(Working data)

(** * The admin dashboard's API client (static/js/api-client.js)

    A shallow embedding of [class APIClient]: JavaScript values as far as the
    client inspects them, the client instance together with the browser state
    it touches, and [async] methods as resumptions that suspend at every
    [await].  A single call is run against a scripted network; [batch] is run
    under every interleaving of its member requests. *)

From stdpp Require Import base strings gmap list pretty.

Set Warnings "-register-all".

Open Scope Z_scope.

(** ** JavaScript values *)

(** The values a JSON body, a token or a request payload can be.  Numbers are
    the integers (a number with a fraction, [NaN] and the infinities are not
    represented); an object lists its own properties, each key once. *)
Inductive jsval : Type :=
| JUndefined
| JNull
| JBool (b : bool)
| JNum (n : Z)
| JStr (s : string)
| JArr (items : list jsval)
| JObj (fields : list (string * jsval)).

(** ToBoolean, as used by [if (x)], [x || y] and [x && y]. *)
Definition truthy (v : jsval) : bool :=
  match v with
  | JUndefined | JNull => false
  | JBool b => b
  | JNum n => negb (n =? 0)
  | JStr s => negb (String.eqb s "")
  | JArr _ | JObj _ => true
  end.

(** Two built-ins of the JavaScript engine are computed here only where
    their result is plain, and are taken from the engine elsewhere:
    [Number::toString] for the numbers beyond [Number.MAX_SAFE_INTEGER]
    (there the engine prints the shortest digits that read back as the same
    double, in exponent form from [1e21] on), and
    [String.prototype.toUpperCase] for strings with a character outside
    ASCII (there the mapping is Unicode's). *)
Class Platform : Type := mkPlatform {
  Number_toString : Z → string;
  String_toUpperCase : string → string }.

(** ToString of a number: a safe integer is printed as its digits. *)
Definition number_to_string `{Platform} (n : Z) : string :=
  if Z.abs n <=? 9007199254740991 then pretty n else Number_toString n.

(** ToString, as used by template literals, [new Error(x)] and
    [localStorage.setItem].  An array joins its elements with commas, printing
    [null] and [undefined] elements as nothing. *)
Fixpoint to_string `{Platform} (v : jsval) : string :=
  match v with
  | JUndefined => "undefined"
  | JNull => "null"
  | JBool true => "true"
  | JBool false => "false"
  | JNum n => number_to_string n
  | JStr s => s
  | JArr items =>
      (fix join (l : list jsval) : string :=
         match l with
         | [] => ""
         | x :: rest =>
             let here := match x with
                         | JUndefined | JNull => ""
                         | _ => to_string x
                         end in
             match rest with
             | [] => here
             | _ => here +:+ "," +:+ join rest
             end
         end) items
  | JObj _ => "[object Object]"
  end.

(** [a || b] on values. *)
Definition js_or (a b : jsval) : jsval := if truthy a then a else b.

(** Exceptions: the three constructors the client can meet. *)
Inductive exn : Type :=
| Error (msg : string)
| TypeError (msg : string)
| SyntaxError (msg : string).

Definition message (e : exn) : string :=
  match e with
  | Error m | TypeError m | SyntaxError m => m
  end.

(** A completion: either a thrown exception (a rejected promise) or a value
    (a fulfilled one). *)
Definition result (A : Type) : Type := (exn + A)%type.

Fixpoint assoc (name : string) (fields : list (string * jsval)) : jsval :=
  match fields with
  | [] => JUndefined
  | (k, v) :: rest => if String.eqb k name then v else assoc name rest
  end.

(** [v.name] for the property names the client reads ([error],
    [access_token], [refresh_token]): none of them is defined on a primitive
    or an array, and reading a property of [null] or [undefined] throws (the
    message is V8's). *)
Definition get_prop (v : jsval) (name : string) : result jsval :=
  match v with
  | JUndefined =>
      inl (TypeError ("Cannot read properties of undefined (reading '" +:+ name +:+ "')"))
  | JNull =>
      inl (TypeError ("Cannot read properties of null (reading '" +:+ name +:+ "')"))
  | JObj fields => inr (assoc name fields)
  | _ => inr JUndefined
  end.

Definition upper_ascii (c : Ascii.ascii) : Ascii.ascii :=
  let n := Ascii.nat_of_ascii c in
  if ((97 <=? n) && (n <=? 122))%nat then Ascii.ascii_of_nat (n - 32) else c.

(** Upper-casing a string of ASCII characters: the letters a to z are
    folded and nothing else changes. *)
Fixpoint upper (s : string) : string :=
  match s with
  | EmptyString => EmptyString
  | String c rest => String (upper_ascii c) (upper rest)
  end.

(** Whether every character of the string is an ASCII one. *)
Fixpoint ascii_only (s : string) : bool :=
  match s with
  | EmptyString => true
  | String (Ascii.Ascii _ _ _ _ _ _ _ high) rest => negb high && ascii_only rest
  end.

(** [s.toUpperCase()] on a string. *)
Definition upper_case `{Platform} (s : string) : string :=
  if ascii_only s then upper s else String_toUpperCase s.

(** [m.toUpperCase()]: only a string has the method. *)
Definition toUpperCase `{Platform} (m : jsval) : result string :=
  match m with
  | JStr s => inr (upper_case s)
  | JUndefined =>
      inl (TypeError "Cannot read properties of undefined (reading 'toUpperCase')")
  | JNull =>
      inl (TypeError "Cannot read properties of null (reading 'toUpperCase')")
  | _ => inl (TypeError "method.toUpperCase is not a function")
  end.

Arguments number_to_string : simpl nomatch.
Arguments upper_case : simpl nomatch.

(** ** Requests, responses and the client's world *)

(** What [fetch(url, config)] is called with. *)
Record Request : Type := mkRequest {
  url : string;
  method : string;
  headers : gmap string string;
  body : option string }.

(** The [options] argument of [request], spread over the config: the keys
    that meet the client's own. *)
Record Options : Type := mkOptions {
  o_method : option string;
  o_headers : option (gmap string string);
  o_body : option string }.

Definition no_options : Options := mkOptions None None None.

(** What the network hands back to [fetch]: a response whose body either
    parses as JSON or makes [json()] reject, or a rejection. *)
Record FetchResponse : Type := mkFetchResponse {
  f_status : Z;
  f_statusText : string;
  f_body : result jsval }.

Inductive FetchOutcome : Type :=
| Resolves (r : FetchResponse)
| Rejects (e : exn).

(** The object [handleResponse] receives.  Calling [json()] either throws
    at once or returns a promise that settles. *)
Record Response : Type := mkResponse {
  ok : bool;
  status : Z;
  statusText : string;
  json : result (result jsval) }.

(** A fetch [Response]: [ok] is the status being in 200..299, and [json()]
    always returns a promise. *)
Definition of_fetch (r : FetchResponse) : Response :=
  {| ok := (200 <=? f_status r) && (f_status r <=? 299);
     status := f_status r;
     statusText := f_statusText r;
     json := inr (f_body r) |}.

Definition FormData : Type := list (string * string).

(** An [XMLHttpRequest] as [upload] sends it. *)
Record XhrRequest : Type := mkXhr {
  x_url : string;
  x_headers : gmap string string;
  x_form : FormData }.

(End Working data)

-- What to work on --
Look through the listing and extract every line with "array" in it.

-- Response to this exercise --
    [localStorage.setItem].  An array joins its elements with commas, printing
    or an array, and reading a property of [null] or [undefined] throws (the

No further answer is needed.